WORK ITEM: From the records that follow, copy every line in which "mkSession" appears.
:: RECORDS TO PROCESS ::
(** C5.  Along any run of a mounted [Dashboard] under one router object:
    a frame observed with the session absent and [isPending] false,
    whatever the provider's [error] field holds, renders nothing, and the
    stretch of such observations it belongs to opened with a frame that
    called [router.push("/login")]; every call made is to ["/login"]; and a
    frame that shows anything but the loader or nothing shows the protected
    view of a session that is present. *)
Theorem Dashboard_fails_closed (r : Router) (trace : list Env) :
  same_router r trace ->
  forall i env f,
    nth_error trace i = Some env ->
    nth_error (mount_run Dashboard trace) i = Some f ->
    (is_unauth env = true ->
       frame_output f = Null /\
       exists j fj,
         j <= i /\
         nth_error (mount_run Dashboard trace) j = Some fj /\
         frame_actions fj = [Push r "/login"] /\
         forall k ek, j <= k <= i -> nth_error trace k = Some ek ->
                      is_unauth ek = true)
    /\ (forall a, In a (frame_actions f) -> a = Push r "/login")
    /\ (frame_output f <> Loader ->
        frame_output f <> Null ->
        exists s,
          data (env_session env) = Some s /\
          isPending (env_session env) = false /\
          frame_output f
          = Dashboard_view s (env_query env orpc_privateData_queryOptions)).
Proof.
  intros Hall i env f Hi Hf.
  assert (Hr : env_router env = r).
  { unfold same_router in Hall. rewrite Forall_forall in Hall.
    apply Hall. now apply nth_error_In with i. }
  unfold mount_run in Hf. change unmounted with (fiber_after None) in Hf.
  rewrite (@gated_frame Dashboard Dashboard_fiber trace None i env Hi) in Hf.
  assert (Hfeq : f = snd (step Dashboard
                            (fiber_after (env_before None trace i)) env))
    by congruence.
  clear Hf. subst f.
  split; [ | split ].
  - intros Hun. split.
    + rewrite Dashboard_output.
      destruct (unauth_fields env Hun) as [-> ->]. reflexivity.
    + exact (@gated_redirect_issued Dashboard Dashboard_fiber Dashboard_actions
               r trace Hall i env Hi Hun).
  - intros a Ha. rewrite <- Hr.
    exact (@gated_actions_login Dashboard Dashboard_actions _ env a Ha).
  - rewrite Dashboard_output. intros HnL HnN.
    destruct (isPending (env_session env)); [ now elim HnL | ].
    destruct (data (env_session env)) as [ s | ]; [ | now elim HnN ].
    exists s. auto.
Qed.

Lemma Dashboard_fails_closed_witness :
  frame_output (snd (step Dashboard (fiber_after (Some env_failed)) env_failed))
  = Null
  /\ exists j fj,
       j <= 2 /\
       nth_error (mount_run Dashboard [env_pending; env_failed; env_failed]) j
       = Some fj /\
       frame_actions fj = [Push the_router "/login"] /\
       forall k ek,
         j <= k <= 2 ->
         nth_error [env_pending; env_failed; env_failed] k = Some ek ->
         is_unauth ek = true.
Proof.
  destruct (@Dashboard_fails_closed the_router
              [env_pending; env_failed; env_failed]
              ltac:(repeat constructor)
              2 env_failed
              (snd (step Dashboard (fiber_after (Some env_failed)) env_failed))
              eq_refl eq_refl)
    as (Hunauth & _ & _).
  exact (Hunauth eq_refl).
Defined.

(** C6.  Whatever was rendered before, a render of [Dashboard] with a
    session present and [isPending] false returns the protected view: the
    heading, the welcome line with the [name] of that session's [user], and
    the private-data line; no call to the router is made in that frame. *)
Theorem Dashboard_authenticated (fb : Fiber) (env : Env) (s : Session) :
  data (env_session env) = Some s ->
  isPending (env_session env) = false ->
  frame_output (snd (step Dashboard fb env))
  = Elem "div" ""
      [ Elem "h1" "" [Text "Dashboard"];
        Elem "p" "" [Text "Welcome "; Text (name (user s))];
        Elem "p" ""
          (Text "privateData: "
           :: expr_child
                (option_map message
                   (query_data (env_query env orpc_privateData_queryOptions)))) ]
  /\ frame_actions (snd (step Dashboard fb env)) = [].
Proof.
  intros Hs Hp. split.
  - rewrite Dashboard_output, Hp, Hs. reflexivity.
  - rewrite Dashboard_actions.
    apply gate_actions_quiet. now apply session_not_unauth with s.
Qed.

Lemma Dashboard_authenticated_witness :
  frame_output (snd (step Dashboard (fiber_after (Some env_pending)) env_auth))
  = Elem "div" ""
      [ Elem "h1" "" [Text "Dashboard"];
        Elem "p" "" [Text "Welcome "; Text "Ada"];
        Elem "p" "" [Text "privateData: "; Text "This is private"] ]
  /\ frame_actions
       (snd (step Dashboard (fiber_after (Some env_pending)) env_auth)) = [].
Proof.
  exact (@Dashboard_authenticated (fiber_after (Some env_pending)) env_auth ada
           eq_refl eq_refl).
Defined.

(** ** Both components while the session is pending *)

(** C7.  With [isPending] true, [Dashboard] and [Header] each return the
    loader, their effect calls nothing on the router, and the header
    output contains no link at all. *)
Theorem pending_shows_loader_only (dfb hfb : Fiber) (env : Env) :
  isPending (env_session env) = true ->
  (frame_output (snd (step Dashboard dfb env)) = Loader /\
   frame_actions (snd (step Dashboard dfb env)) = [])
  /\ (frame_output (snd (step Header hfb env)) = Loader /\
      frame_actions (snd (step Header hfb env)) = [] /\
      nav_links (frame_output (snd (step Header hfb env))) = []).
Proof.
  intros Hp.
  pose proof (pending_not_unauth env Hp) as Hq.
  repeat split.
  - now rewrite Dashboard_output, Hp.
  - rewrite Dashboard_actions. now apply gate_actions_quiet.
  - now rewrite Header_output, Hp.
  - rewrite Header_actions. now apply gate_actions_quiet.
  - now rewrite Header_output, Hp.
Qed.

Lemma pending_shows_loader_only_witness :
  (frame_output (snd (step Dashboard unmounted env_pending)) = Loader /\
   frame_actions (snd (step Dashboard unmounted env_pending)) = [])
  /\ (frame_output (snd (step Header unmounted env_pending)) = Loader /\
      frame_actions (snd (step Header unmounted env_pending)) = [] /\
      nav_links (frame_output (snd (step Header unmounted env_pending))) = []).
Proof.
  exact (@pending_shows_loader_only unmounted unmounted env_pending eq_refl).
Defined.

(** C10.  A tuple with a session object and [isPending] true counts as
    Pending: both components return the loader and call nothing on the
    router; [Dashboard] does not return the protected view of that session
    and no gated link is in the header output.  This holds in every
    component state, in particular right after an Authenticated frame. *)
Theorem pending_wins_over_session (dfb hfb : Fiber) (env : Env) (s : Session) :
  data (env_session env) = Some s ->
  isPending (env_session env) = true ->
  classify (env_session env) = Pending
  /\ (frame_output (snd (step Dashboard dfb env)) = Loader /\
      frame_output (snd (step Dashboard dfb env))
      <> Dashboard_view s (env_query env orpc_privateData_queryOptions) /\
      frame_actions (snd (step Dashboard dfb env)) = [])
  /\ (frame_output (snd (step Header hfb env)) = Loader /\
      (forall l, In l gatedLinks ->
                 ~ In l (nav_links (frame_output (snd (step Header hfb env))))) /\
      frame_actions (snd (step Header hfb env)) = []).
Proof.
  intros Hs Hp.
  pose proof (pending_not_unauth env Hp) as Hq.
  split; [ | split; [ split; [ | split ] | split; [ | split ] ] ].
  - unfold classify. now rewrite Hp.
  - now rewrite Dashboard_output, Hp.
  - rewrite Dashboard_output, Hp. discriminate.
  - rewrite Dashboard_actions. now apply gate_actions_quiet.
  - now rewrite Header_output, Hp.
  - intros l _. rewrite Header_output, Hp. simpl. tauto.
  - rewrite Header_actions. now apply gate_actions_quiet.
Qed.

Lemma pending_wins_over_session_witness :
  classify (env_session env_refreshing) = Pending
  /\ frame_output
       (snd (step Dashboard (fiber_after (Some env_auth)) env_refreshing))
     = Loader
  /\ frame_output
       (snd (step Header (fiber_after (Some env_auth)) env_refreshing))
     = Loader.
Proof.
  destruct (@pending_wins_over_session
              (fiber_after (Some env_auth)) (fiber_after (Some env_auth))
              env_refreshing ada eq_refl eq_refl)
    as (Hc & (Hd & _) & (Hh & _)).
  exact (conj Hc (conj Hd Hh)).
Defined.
:::
:: RECORDS TO PROCESS ::
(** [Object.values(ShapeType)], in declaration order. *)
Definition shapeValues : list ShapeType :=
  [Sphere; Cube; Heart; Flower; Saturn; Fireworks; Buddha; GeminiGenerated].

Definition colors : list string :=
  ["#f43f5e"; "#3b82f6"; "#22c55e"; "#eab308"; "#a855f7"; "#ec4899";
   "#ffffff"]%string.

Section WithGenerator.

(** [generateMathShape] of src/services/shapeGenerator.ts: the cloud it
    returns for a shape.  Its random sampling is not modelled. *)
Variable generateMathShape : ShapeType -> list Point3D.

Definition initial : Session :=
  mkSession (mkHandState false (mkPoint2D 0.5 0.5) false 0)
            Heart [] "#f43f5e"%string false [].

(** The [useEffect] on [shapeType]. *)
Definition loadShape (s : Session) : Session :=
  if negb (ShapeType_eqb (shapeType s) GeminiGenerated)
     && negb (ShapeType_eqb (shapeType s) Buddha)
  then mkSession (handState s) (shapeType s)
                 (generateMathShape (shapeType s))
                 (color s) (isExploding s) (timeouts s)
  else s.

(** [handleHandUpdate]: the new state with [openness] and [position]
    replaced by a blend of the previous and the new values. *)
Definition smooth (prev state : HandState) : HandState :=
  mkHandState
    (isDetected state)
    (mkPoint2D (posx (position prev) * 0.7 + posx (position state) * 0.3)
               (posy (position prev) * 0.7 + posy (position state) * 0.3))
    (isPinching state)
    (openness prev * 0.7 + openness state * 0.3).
:::
:: RECORDS TO PROCESS ::
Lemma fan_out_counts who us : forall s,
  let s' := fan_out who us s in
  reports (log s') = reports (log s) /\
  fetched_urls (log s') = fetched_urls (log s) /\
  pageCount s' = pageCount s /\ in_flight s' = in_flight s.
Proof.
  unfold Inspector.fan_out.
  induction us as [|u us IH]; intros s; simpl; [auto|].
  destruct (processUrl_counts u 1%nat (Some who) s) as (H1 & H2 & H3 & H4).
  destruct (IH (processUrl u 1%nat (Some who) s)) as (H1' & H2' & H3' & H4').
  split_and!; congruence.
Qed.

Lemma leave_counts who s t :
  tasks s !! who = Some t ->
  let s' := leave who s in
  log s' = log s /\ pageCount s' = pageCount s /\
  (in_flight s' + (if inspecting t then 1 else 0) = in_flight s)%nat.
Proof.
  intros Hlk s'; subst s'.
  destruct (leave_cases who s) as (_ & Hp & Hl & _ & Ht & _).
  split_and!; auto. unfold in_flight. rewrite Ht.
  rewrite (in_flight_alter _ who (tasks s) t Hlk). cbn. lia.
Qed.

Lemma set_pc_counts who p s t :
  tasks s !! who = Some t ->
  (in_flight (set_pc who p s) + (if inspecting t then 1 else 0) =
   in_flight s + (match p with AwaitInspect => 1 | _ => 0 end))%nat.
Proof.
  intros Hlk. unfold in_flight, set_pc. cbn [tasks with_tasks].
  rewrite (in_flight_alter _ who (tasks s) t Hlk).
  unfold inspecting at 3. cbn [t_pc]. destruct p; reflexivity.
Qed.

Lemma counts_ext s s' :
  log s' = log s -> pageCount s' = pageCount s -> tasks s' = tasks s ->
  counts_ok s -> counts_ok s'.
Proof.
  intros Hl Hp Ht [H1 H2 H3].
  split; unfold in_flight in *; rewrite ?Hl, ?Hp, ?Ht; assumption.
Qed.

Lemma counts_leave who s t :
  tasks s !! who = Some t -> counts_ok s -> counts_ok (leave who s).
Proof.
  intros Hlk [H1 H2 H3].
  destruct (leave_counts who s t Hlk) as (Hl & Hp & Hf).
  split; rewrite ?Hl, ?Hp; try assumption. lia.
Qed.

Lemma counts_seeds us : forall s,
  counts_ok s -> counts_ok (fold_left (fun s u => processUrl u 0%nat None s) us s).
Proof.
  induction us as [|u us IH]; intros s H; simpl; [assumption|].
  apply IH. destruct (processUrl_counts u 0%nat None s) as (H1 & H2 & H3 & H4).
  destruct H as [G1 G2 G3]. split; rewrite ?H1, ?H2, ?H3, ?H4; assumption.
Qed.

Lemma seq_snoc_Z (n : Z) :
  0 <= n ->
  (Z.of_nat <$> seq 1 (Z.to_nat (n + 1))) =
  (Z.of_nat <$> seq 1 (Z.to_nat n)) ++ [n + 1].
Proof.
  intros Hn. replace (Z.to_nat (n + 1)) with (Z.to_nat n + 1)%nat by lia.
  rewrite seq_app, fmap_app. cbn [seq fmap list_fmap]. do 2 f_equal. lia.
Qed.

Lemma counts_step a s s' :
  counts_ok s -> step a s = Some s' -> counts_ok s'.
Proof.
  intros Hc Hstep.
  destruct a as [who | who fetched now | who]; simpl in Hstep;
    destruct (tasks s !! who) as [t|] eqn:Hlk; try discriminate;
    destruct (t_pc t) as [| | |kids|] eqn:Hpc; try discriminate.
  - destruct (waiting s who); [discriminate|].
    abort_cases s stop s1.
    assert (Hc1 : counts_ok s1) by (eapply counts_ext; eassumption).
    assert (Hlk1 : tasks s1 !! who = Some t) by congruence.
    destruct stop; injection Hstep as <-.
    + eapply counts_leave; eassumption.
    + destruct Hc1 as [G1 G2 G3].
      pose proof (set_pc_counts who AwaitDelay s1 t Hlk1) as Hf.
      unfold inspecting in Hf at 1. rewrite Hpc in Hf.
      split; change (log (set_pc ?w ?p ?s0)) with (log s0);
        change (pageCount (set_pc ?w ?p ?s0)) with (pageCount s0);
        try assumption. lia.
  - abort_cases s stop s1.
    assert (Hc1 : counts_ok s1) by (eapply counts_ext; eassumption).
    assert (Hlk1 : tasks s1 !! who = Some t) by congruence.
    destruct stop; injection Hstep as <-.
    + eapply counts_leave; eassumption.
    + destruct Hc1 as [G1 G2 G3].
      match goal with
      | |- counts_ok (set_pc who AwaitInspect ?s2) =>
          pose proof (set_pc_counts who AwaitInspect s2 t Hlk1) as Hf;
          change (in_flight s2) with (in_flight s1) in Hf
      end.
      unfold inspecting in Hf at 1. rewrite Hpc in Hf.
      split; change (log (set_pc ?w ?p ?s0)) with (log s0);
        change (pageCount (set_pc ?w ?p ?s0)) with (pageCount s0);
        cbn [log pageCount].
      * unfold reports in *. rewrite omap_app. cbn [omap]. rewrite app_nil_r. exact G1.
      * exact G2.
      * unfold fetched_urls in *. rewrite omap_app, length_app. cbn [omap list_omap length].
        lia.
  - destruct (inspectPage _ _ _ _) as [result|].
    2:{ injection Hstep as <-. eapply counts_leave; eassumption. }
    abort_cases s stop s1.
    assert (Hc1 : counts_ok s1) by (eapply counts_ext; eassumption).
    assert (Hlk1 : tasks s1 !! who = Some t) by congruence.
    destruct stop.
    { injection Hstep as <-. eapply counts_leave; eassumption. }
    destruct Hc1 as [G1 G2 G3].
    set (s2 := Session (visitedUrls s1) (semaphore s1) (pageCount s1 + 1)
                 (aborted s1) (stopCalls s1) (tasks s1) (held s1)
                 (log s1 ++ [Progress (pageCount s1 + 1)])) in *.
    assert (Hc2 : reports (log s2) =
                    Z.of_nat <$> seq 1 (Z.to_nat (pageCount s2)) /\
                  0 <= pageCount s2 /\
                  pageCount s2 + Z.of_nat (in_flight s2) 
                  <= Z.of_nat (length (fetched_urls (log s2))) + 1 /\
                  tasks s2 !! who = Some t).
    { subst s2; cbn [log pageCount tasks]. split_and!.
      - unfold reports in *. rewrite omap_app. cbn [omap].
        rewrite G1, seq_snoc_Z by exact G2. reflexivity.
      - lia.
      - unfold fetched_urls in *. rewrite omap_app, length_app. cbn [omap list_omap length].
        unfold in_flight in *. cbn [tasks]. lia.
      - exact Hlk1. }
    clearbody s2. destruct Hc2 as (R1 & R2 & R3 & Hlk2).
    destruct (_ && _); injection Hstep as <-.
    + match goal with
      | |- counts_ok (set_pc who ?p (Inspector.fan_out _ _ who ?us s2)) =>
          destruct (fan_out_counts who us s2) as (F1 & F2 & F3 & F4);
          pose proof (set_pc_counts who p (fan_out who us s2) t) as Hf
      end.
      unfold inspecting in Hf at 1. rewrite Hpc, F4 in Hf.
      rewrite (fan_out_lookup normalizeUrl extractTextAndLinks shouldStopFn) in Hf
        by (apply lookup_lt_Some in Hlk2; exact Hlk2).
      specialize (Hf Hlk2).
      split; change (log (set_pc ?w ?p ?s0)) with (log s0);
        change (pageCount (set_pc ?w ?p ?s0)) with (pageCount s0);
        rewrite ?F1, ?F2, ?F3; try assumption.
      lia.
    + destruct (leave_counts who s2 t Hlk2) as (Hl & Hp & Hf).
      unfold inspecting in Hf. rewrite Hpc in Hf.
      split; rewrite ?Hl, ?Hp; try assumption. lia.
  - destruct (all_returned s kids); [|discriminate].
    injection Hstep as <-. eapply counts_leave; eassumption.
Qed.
:::
RESPONSE TO THIS EXERCISE:
  mkSession (mkHandState false (mkPoint2D 0.5 0.5) false 0)
  then mkSession (handState s) (shapeType s)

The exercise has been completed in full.